Rabu, 12 Mei 2010

Konsep Scenario Online Transaction


Seseorang membeli sesuatu lewat Internet. Anggap saja transaksi primitif tanpa penengah, tanpa marketplace. Secara normal, setelah transaksi disetujui, pembayaran dilakukan, pesanan dikirim, pesanan diterima, maka transaksi boleh dinyatakan sukses.

Dalam prakteknya, bisa terjadi beberapa skenario, yang boleh dianggap sebagai penipuan atau celah dari proses yang telah ada.

1. Penjual tidak mengirimkan barang pesanan, walaupun pembeli sudah melakukan pembayaran. Maka penjual yang dituduh melakukan penipuan.

2. Penjual telah mengirimkan barang yang dipesan, lewat jasa pengiriman terpercaya, dan punya bukti resi pengiriman. Tenyata penjual mengirimkan sekantung pasir, sehingga beratnya dan ukuran paket mirip dengan semestinya. Kasus ini juga merupakan penipuan dari pihak penjual. Bila paket yang diterima tidak terdapat tanda-tanda pernah dibuka, maka penjual bisa disalahkan.

3. Penjual dengan jujur mengirimkan barangnya, termasuk resi pengiriman sebagai tanda bukti. Barang yang dikirim telah diterima, tanpa tanda-tanda telah dibuka. Namun pembeli melakukan klaim bahwa yang diterima adalah sekantung pasir, bukan barang yang dipesan. Siapa yang disalahkan, bila jasa pengiriman tidak mau tahu?

4. Pembeli melakukan pembayaran, dengan kartu kredit palsu. Barang dikirim dan diterima, pihak bank baru sadar akan terjadinya penipuan. Uang dikembalikan ke pemilik kartu, penjual rugi karena barang sudah dikirim dan dana ditarik balik oleh pihak bank.

5. Penjual mengirim barang, bukti pengiriman diterima, namun barang hilang dalam pengiriman. Pihak jasa pengiriman yang seharusnya dipersalahkan akan hal ini.

Dari beberapa contoh skenario di atas, termasuk kejadian yang bisa saja terjadi. Kini muncul penengah semacam marketplace, yang juga melayani jasa penengah dalam proses pembayaran, sekaligus mencatat reputasi penjual dan pembeli. Pembeli jadi semakin berhati-hati untuk memilih penjual dengan reputasi yang lebih terpercaya. Penjual juga bisa melihat reputasi calon pembeli, dari sejarah transaksi yang pernah dilakukan. Tampaknya masalah sudah terpecahkan?

Keberadaan penengah tampaknya menjadi solusi praktis akan kebutuhan transaksi maya, tapi para penipu tampaknya tidak putus asa. Untuk skenario nomor 4 di atas, tampaknya masih belum terpecahkan, karena kadang masih butuh waktu untuk sadar bahwa kartu kreditnya telah kebobolan.

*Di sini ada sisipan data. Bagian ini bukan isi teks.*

(* ===== verification/Pe.v ===== *)
(** * The loader of programs on Windows (prs/pal/windows/proc.c)

    A program is a PE file for AMD64: the loader maps it, copies its headers and sections
    to memory of its own, adds the distance from the address the program was linked for to
    every place its relocations name, fills in the addresses of the functions it imports,
    and sets the protection of its sections.

    As in Elf.v no offset is checked: what a damaged file does is undefined behaviour. *)

From S2P Require Import Prelude Heap Bitops Str Stack Elf WinStack.

(** What the system answers to the loader.  [INVALID_HANDLE_VALUE] is -1; other failures are
    0.  [pe_get_module]: the modules that are loaded already. *)
Class PeSystem : Type := {
  pe_page_size : Z;
  pe_create_file : Z;
  pe_create_mapping : Z;
  pe_map_view : Z;
  pe_file : list Z;
  pe_get_module : list Z → Z;
  pe_load_library : list Z → Z;
  pe_get_proc_name : Z → list Z → Z;
  pe_get_proc_ordinal : Z → Z → Z
}.

Definition INVALID_HANDLE_VALUE : Z := 2 ^ 64 - 1.

(** [struct prs_pal_proc] *)
Record pe_proc : Type := PeProc { pe_size : Z; pe_data : Z; pe_entry : Z }.

(** The process: the heap and the records on it, the pages and the bytes in them, the open
    handles, the views of files, the libraries that were loaded, and the number of warnings
    in the log. *)
Record pspace : Type := Pspace {
  ps_heap : heap;
  ps_procs : gmap loc pe_proc;
  ps_vm : wvm;
  ps_bytes : Z → Z;
  ps_handles : list Z;
  ps_views : list Z;
  ps_libs : list (list Z);
  ps_traces : nat
}.

Definition with_ps_heap (h : heap) (s : pspace) : pspace :=
  Pspace h (ps_procs s) (ps_vm s) (ps_bytes s) (ps_handles s) (ps_views s) (ps_libs s) (ps_traces s).
Definition with_ps_procs (p : gmap loc pe_proc) (s : pspace) : pspace :=
  Pspace (ps_heap s) p (ps_vm s) (ps_bytes s) (ps_handles s) (ps_views s) (ps_libs s) (ps_traces s).
Definition with_ps_vm (m : wvm) (s : pspace) : pspace :=
  Pspace (ps_heap s) (ps_procs s) m (ps_bytes s) (ps_handles s) (ps_views s) (ps_libs s) (ps_traces s).
Definition with_ps_bytes (b : Z → Z) (s : pspace) : pspace :=
  Pspace (ps_heap s) (ps_procs s) (ps_vm s) b (ps_handles s) (ps_views s) (ps_libs s) (ps_traces s).
Definition with_ps_handles (l : list Z) (s : pspace) : pspace :=
  Pspace (ps_heap s) (ps_procs s) (ps_vm s) (ps_bytes s) l (ps_views s) (ps_libs s) (ps_traces s).
Definition with_ps_views (l : list Z) (s : pspace) : pspace :=
  Pspace (ps_heap s) (ps_procs s) (ps_vm s) (ps_bytes s) (ps_handles s) l (ps_libs s) (ps_traces s).
Definition with_ps_libs (l : list (list Z)) (s : pspace) : pspace :=
  Pspace (ps_heap s) (ps_procs s) (ps_vm s) (ps_bytes s) (ps_handles s) (ps_views s) l (ps_traces s).
Definition pe_ftrace (s : pspace) : pspace :=
  Pspace (ps_heap s) (ps_procs s) (ps_vm s) (ps_bytes s) (ps_handles s) (ps_views s) (ps_libs s) (S (ps_traces s)).

(** ** Bytes *)

(** Numbers of [n] bytes in little-endian order. *)
Fixpoint rd_le (b : Z → Z) (n : nat) (a : Z) : Z :=
  match n with
  | O => 0
  | S n => b a + 256 * rd_le b n (a + 1)
  end.
Fixpoint upd_le (b : Z → Z) (n : nat) (a v : Z) : Z → Z :=
  match n with
  | O => b
  | S n => let b := upd_le b n (a + 1) (v / 256) in λ x, if x =? a then v mod 256 else b x
  end.

(** Whether the [n] bytes at [a] can be read, or read and written. *)
Definition can_access (rights : Z → bool) (m : wvm) (n : nat) (a : Z) : bool :=
  (0 <=? a) && (a + Z.of_nat n <=? 2 ^ 64) && forallb (λ i, rights (protection m (a + Z.of_nat i))) (seq 0 n).
Definition can_read (prot : Z) : bool := (win_rights prot).1.1.
Definition can_write (prot : Z) : bool := (win_rights prot).1.2.

Definition mem_read (n : nat) (a : Z) (s : pspace) : outcome Z :=
  if can_access can_read (ps_vm s) n a then Ret (rd_le (ps_bytes s) n a) else Undef.
Definition mem_write (n : nat) (a v : Z) (s : pspace) : outcome pspace :=
  if can_access can_write (ps_vm s) n a then Ret (with_ps_bytes (upd_le (ps_bytes s) n a v) s) else Undef.

(** A string in memory, of at most [fuel] bytes. *)
Fixpoint mem_string (fuel : nat) (a : Z) (s : pspace) : outcome (list Z) :=
  match fuel with
  | O => Undef
  | S fuel => b ← mem_read 1 a s; if b =? 0 then Ret [] else r ← mem_string fuel (a + 1) s; Ret (b :: r)
  end.

Section loader.
Context `{!PeSystem}.

(** The file behind its view: zero up to the end of the last page. *)
Definition file_byte (offset : Z) : outcome Z :=
  if (0 <=? offset) && (offset <? Z.of_nat (length pe_file)) then deref (pe_file !! Z.to_nat offset)
  else if (0 <=? offset) && (offset <? (Z.of_nat (length pe_file) + pe_page_size - 1) / pe_page_size * pe_page_size) then Ret 0
  else Undef.
Fixpoint file_read (n : nat) (offset : Z) : outcome Z :=
  match n with
  | O => Ret 0
  | S n => b ← file_byte offset; r ← file_read n (offset + 1); Ret (b + 256 * r)
  end.
Fixpoint copy_file (n : nat) (dst offset : Z) (s : pspace) : outcome pspace :=
  match n with
  | O => Ret s
  | S n => b ← file_byte offset; s ← mem_write 1 dst b s; copy_file n (dst + 1) (offset + 1) s
  end.

(** *** The structures of winnt.h, by their offsets

    [rd] reads a number of bytes at an offset, from the file or from the copy in memory;
    [nt] is where the NT headers are. *)
Definition IMAGE_DOS_SIGNATURE : Z := 0x5A4D.
Definition IMAGE_NT_SIGNATURE : Z := 0x4550.
Section headers.
Context (rd : nat → Z → outcome Z).
Definition e_magic : outcome Z := rd 2 0.
Definition e_lfanew : outcome Z := v ← rd 4 60; Ret (i32 v).
Definition nt_signature (nt : Z) : outcome Z := rd 4 nt.
Definition number_of_sections (nt : Z) : outcome Z := rd 2 (nt + 6).
Definition size_of_optional_header (nt : Z) : outcome Z := rd 2 (nt + 20).
Definition address_of_entry_point (nt : Z) : outcome Z := rd 4 (nt + 40).
Definition image_base (nt : Z) : outcome Z := rd 8 (nt + 48).
Definition size_of_image (nt : Z) : outcome Z := rd 4 (nt + 80).
Definition size_of_headers (nt : Z) : outcome Z := rd 4 (nt + 84).
Definition import_directory (nt : Z) : outcome Z := rd 4 (nt + 144).
Definition reloc_directory (nt : Z) : outcome (Z * Z) := a ← rd 4 (nt + 176); n ← rd 4 (nt + 180); Ret (a, n).
Definition first_section (nt : Z) : outcome Z := n ← size_of_optional_header nt; Ret (nt + 24 + n).
Definition section_address (sh : Z) : outcome Z := rd 4 (sh + 12).
Definition section_raw_size (sh : Z) : outcome Z := rd 4 (sh + 16).
Definition section_raw_data (sh : Z) : outcome Z := rd 4 (sh + 20).
Definition section_characteristics (sh : Z) : outcome Z := rd 4 (sh + 36).
End headers.
Definition sizeof_section : Z := 40.

(** The copy of the headers at [data]. *)
Definition mem_headers (data : Z) (s : pspace) (n : nat) (offset : Z) : outcome Z := mem_read n (u64 (data + offset)) s.

(** *** Sections *)

Fixpoint copy_sections (n : nat) (data sh : Z) (s : pspace) : outcome pspace :=
  match n with
  | O => Ret s
  | S n =>
      size ← section_raw_size file_read sh;
      s ← (if truthy size then
             address ← section_address file_read sh;
             raw ← section_raw_data file_read sh;
             copy_file (Z.to_nat size) (u64 (data + address)) raw s
           else Ret s);
      copy_sections n data (sh + sizeof_section) s
  end.

Definition IMAGE_SCN_MEM_EXECUTE : Z := 0x20000000.
Definition IMAGE_SCN_MEM_READ : Z := 0x40000000.
Definition IMAGE_SCN_MEM_WRITE : Z := 0x80000000.
Definition section_flags (c : Z) : Z :=
  let flags := 0 in
  let flags := if truthy (Z.land c IMAGE_SCN_MEM_READ) then Z.lor flags PRS_PAL_MEM_FLAG_READ else flags in
  let flags := if truthy (Z.land c IMAGE_SCN_MEM_WRITE) then Z.lor flags PRS_PAL_MEM_FLAG_WRITE else flags in
  if truthy (Z.land c IMAGE_SCN_MEM_EXECUTE) then Z.lor flags PRS_PAL_MEM_FLAG_EXECUTE else flags.

Fixpoint protect_sections (n : nat) (data sh : Z) (s : pspace) : outcome pspace :=
  match n with
  | O => Ret s
  | S n =>
      size ← section_raw_size (mem_headers data s) sh;
      s ← (if truthy size then
             address ← section_address (mem_headers data s) sh;
             c ← section_characteristics (mem_headers data s) sh;
             Ret (with_ps_vm (prs_pal_mem_protect pe_page_size (u64 (data + address)) size (section_flags c) (ps_vm s)) s)
           else Ret s);
      protect_sections n data (sh + sizeof_section) s
  end.

(** *** Relocation *)

Definition IMAGE_REL_BASED_ABSOLUTE : Z := 0.
Definition IMAGE_REL_BASED_HIGH : Z := 1.
Definition IMAGE_REL_BASED_LOW : Z := 2.
Definition IMAGE_REL_BASED_HIGHLOW : Z := 3.
Definition IMAGE_REL_BASED_DIR64 : Z := 10.

Definition LOWORD (x : Z) : Z := Z.land x 0xFFFF.
Definition HIWORD (x : Z) : Z := Z.land (Z.shiftr x 16) 0xFFFF.
Definition u16 (x : Z) : Z := x mod 2 ^ 16.

(** [+=] on [n] bytes. *)
Definition mem_add (n : nat) (a v : Z) (s : pspace) : outcome pspace :=
  x ← mem_read n a s; mem_write n a (x + v) s.

Definition reloc_entry (base_dest delta entry : Z) (s : pspace) : outcome pspace :=
  let type := Z.land (Z.shiftr entry 12) 0xF in
  let offset := Z.land entry 0xFFF in
  let dest := u64 (base_dest + offset) in
  if type =? IMAGE_REL_BASED_ABSOLUTE then Ret s
  else if type =? IMAGE_REL_BASED_HIGH then mem_add 2 dest (u32 delta) s
  else if type =? IMAGE_REL_BASED_LOW then mem_add 2 dest (LOWORD (u16 delta)) s
  else if type =? IMAGE_REL_BASED_HIGHLOW then mem_add 4 dest (HIWORD (u16 delta)) s
  else if type =? IMAGE_REL_BASED_DIR64 then mem_add 8 dest delta s
  else Ret (pe_ftrace s).

Fixpoint reloc_entries (n : nat) (entries base_dest delta : Z) (s : pspace) : outcome pspace :=
  match n with
  | O => Ret s
  | S n =>
      entry ← mem_read 2 entries s;
      s ← reloc_entry base_dest delta entry s;
      reloc_entries n (entries + 2) base_dest delta s
  end.

(** The blocks up to [reloc_end]; nothing when the fuel is over. *)
Fixpoint reloc_blocks (fuel : nat) (data reloc reloc_end delta : Z) (s : pspace) : outcome (option pspace) :=
  if reloc <? reloc_end then
    match fuel with
    | O => Ret None
    | S fuel =>
        size ← mem_read 4 (reloc + 4) s;
        let count := i32 (u64 (size - 8) / 2) in
        page ← mem_read 4 reloc s;
        s ← reloc_entries (Z.to_nat count) (reloc + 8) (u64 (data + page)) delta s;
        size ← mem_read 4 (reloc + 4) s;
        reloc_blocks fuel data (u64 (reloc + size)) reloc_end delta s
    end
  else Ret (Some s).

(** *** Imports *)

Definition IMAGE_ORDINAL_FLAG64 : Z := 2 ^ 63.
(** ["prs.dll"] and ["prs.exe"] *)
Definition PRS_DLL : list Z := [112; 114; 115; 46; 100; 108; 108].
Definition PRS_EXE : list Z := [112; 114; 115; 46; 101; 120; 101].
Definition sizeof_import_descriptor : Z := 20.

(** The functions of a library: into [thunk] what [ref] says. *)
Fixpoint import_thunks (fuel : nat) (data module thunk ref : Z) (s : pspace) : outcome (option pspace) :=
  entry ← mem_read 8 ref s;
  if truthy entry then
    match fuel with
    | O => Ret None
    | S fuel =>
        s ← (if truthy (Z.land entry IMAGE_ORDINAL_FLAG64)
             then mem_write 8 thunk (pe_get_proc_ordinal module (Z.land entry 0xFFFF)) s
             else
               name ← mem_string (S fuel) (u64 (data + entry + 2)) s;
               mem_write 8 thunk (pe_get_proc_name module name) s);
        import_thunks fuel data module (u64 (thunk + 8)) (u64 (ref + 8)) s
    end
  else Ret (Some s).

Definition import_module (name : list Z) (s : pspace) : Z * pspace :=
  let module := pe_get_module name in
  let module := if (module =? 0) && bool_decide (name = PRS_DLL) then pe_get_module PRS_EXE else module in
  if module =? 0 then (pe_load_library name, with_ps_libs (ps_libs s ++ [name]) s) else (module, s).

Karena kini pihak pengelola marketplace yang menjadi penampung dana sementara, jadi pihak yang dirugikan. Barang sudah terkirim, namun ternyata dananya ditarik balik oleh pihak bank.

Untuk mengatasi skenario nomor 5, kini ada jasa asuransi dari pihak ketiga. Setiap pengiriman, pembeli bisa membeli asuransi dengan biaya tambahan. Kini pihak penjual dan pembeli berada dipihak yang sama, mereka bekerjasama untuk mengakali asuransi dengan uang klaim yang diterima.

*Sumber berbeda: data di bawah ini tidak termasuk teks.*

(* ===== verification/WinContext.v ===== *)
(** * Register contexts on Windows (prs/pal/windows/context.c)

    Context.v has those of POSIX; the processor is that of Cpu.v.  A context is the
    [CONTEXT] structure of the system, with its SSE state inside.  There is no red zone, the
    registers of the arguments are others, and the caller of a function leaves room on the
    stack for the first four of them. *)

From S2P Require Import Prelude Cpu.

(** ** Layout of [CONTEXT] (winnt.h) *)

Definition off_reg (r : reg) : Z :=
  match r with
  | RAX => 0x78 | RCX => 0x80 | RDX => 0x88 | RBX => 0x90 | RSP => 0x98 | RBP => 0xA0 | RSI => 0xA8 | RDI => 0xB0
  | R8 => 0xB8 | R9 => 0xC0 | R10 => 0xC8 | R11 => 0xD0 | R12 => 0xD8 | R13 => 0xE0 | R14 => 0xE8 | R15 => 0xF0
  end.
Definition off_rip : Z := 0xF8.
Definition off_mxcsr : Z := 0x34.
Definition off_eflags : Z := 0x44.
Definition off_xmm (i : nat) : Z := 0x1A0 + 16 * Z.of_nat i.
(** [sizeof(struct prs_pal_context)] *)
Definition sizeof_context : Z := 1232.
(** [offsetof(CONTEXT, VectorRegister)] *)
Definition PRS_CONTEXT_PARTIAL_SIZE : Z := 0x300.

(** ** The text *)

Definition asm_return : list instr :=
  [ Push RBP; MovRR RSP RBP;
    (* _prs_pal_context_return_trampoline *)
    MovI 0 RCX; MovRR RBP RDX; AddI 16 RDX; Call prs_pal_context_swap; Pop RBP; Retq ].

(** The registers that are saved after the instruction pointer. *)
Definition saved_regs : list reg := [RBP; RSI; RDI; RBX; R12; R13; R14; R15].

Definition asm_save : list instr :=
  [ Test RCX RCX; Jz prs_pal_context_swap_restore;
    MovRM RSP (off_reg RSP) RCX;
    MovLabel prs_pal_context_swap_return RAX; MovRM RAX off_rip RCX ] ++
  ((λ r, MovRM r (off_reg r) RCX) <$> saved_regs) ++
  ((λ i, MovapsRM i (off_xmm i) RCX) <$> seq 6 10) ++
  [ Pushfq; Pop RAX; MovRM32 RAX off_eflags RCX ].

Dari pengalaman pribadi di era eBay, selalu penjual yang dirugikan. Namun di Indonesia, budaya yang berlangsung jauh berbeda dan lebih bervariasi. Penipuan macam apapun ada.

Apakah skenario yang sama pernah terlintas dibenak Anda? Sebagai penjual atau pembeli? Apakah sempat terpikiran sebuah solusi?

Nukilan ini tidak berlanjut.